■ WORK INSTRUCTION
Emit an exact copy of the lines running from the start of the records to the line containing "- a raised exception", both included.

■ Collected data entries
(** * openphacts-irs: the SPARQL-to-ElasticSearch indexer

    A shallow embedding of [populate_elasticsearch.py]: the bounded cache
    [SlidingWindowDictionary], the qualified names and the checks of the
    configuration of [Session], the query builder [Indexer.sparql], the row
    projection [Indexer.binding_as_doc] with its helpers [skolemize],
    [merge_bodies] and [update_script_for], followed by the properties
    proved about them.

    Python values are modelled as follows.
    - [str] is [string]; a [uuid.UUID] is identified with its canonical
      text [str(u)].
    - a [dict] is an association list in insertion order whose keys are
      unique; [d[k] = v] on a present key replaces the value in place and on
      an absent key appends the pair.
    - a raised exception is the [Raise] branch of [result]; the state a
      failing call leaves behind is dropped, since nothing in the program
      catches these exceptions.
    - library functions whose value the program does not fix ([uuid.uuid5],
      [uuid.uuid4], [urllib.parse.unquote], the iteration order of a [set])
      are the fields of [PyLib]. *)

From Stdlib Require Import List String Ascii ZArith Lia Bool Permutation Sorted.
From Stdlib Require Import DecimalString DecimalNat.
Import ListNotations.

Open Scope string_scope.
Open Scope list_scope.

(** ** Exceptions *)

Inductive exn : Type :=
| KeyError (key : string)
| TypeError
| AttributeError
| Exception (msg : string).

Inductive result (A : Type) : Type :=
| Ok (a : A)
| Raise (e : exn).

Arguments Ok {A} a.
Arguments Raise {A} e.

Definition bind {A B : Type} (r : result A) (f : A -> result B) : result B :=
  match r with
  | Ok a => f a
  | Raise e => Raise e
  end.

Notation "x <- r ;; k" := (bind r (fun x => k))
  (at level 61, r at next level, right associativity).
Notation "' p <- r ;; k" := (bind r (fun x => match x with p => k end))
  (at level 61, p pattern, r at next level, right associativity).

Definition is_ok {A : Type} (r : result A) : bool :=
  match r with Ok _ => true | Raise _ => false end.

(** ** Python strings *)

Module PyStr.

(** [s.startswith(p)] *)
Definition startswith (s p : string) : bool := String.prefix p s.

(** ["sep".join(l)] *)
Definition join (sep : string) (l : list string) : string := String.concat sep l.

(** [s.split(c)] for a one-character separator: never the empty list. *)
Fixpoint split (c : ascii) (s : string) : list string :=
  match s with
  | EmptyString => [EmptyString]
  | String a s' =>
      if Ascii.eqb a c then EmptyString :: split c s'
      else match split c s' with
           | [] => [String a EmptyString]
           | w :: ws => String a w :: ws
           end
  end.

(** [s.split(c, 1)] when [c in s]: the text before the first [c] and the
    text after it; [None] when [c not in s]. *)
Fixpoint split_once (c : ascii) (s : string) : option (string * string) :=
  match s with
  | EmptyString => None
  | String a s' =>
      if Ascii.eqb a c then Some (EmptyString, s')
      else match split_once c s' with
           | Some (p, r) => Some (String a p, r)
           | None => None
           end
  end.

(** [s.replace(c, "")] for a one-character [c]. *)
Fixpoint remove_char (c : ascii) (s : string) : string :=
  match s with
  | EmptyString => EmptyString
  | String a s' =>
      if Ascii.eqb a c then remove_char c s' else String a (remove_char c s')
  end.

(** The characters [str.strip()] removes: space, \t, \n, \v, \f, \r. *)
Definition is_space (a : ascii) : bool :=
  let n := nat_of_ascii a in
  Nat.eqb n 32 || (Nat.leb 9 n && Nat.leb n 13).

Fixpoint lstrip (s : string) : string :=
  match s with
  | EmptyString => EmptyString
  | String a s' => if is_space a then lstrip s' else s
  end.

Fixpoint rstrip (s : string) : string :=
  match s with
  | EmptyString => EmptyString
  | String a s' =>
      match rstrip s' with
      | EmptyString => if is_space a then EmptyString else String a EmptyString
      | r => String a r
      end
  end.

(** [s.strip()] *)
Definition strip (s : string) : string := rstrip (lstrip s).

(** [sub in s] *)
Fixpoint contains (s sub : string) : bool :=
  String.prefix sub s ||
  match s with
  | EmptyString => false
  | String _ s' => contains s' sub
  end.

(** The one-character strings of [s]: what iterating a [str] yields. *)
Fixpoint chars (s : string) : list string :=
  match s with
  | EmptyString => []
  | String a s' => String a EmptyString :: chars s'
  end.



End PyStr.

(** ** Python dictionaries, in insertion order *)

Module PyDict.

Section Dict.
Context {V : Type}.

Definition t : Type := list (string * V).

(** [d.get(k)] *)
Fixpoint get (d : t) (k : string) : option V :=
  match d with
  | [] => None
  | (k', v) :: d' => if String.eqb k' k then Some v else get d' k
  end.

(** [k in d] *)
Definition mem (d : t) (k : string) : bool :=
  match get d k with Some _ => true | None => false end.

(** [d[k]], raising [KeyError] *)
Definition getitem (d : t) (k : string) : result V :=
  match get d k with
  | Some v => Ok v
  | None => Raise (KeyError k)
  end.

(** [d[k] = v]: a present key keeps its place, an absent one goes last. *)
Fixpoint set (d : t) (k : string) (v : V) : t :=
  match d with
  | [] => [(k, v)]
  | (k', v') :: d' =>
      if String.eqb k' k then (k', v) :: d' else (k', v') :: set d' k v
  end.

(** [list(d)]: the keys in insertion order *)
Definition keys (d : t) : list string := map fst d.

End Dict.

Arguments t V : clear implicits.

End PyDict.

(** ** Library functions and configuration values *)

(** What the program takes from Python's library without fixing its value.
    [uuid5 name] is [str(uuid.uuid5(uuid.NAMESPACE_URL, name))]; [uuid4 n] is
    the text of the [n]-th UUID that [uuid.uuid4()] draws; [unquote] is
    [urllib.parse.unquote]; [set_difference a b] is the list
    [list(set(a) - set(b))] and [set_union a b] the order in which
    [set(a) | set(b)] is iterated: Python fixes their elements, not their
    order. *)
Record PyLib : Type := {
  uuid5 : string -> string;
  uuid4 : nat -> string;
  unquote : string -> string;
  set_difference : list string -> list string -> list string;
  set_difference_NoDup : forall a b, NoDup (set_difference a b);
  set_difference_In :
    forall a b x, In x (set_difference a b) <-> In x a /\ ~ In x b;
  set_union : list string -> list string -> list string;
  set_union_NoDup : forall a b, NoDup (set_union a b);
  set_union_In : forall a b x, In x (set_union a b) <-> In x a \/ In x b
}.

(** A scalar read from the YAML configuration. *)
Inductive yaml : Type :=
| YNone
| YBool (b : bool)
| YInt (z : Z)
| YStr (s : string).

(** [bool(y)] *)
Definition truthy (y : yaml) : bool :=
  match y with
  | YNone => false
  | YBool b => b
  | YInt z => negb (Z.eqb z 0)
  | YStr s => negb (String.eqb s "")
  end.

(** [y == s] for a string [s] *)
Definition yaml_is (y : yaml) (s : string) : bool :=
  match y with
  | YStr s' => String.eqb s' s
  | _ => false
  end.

■ WRITTEN SOLUTION
(** * openphacts-irs: the SPARQL-to-ElasticSearch indexer

    A shallow embedding of [populate_elasticsearch.py]: the bounded cache
    [SlidingWindowDictionary], the qualified names and the checks of the
    configuration of [Session], the query builder [Indexer.sparql], the row
    projection [Indexer.binding_as_doc] with its helpers [skolemize],
    [merge_bodies] and [update_script_for], followed by the properties
    proved about them.

    Python values are modelled as follows.
    - [str] is [string]; a [uuid.UUID] is identified with its canonical
      text [str(u)].
    - a [dict] is an association list in insertion order whose keys are
      unique; [d[k] = v] on a present key replaces the value in place and on
      an absent key appends the pair.
    - a raised exception is the [Raise] branch of [result]; the state a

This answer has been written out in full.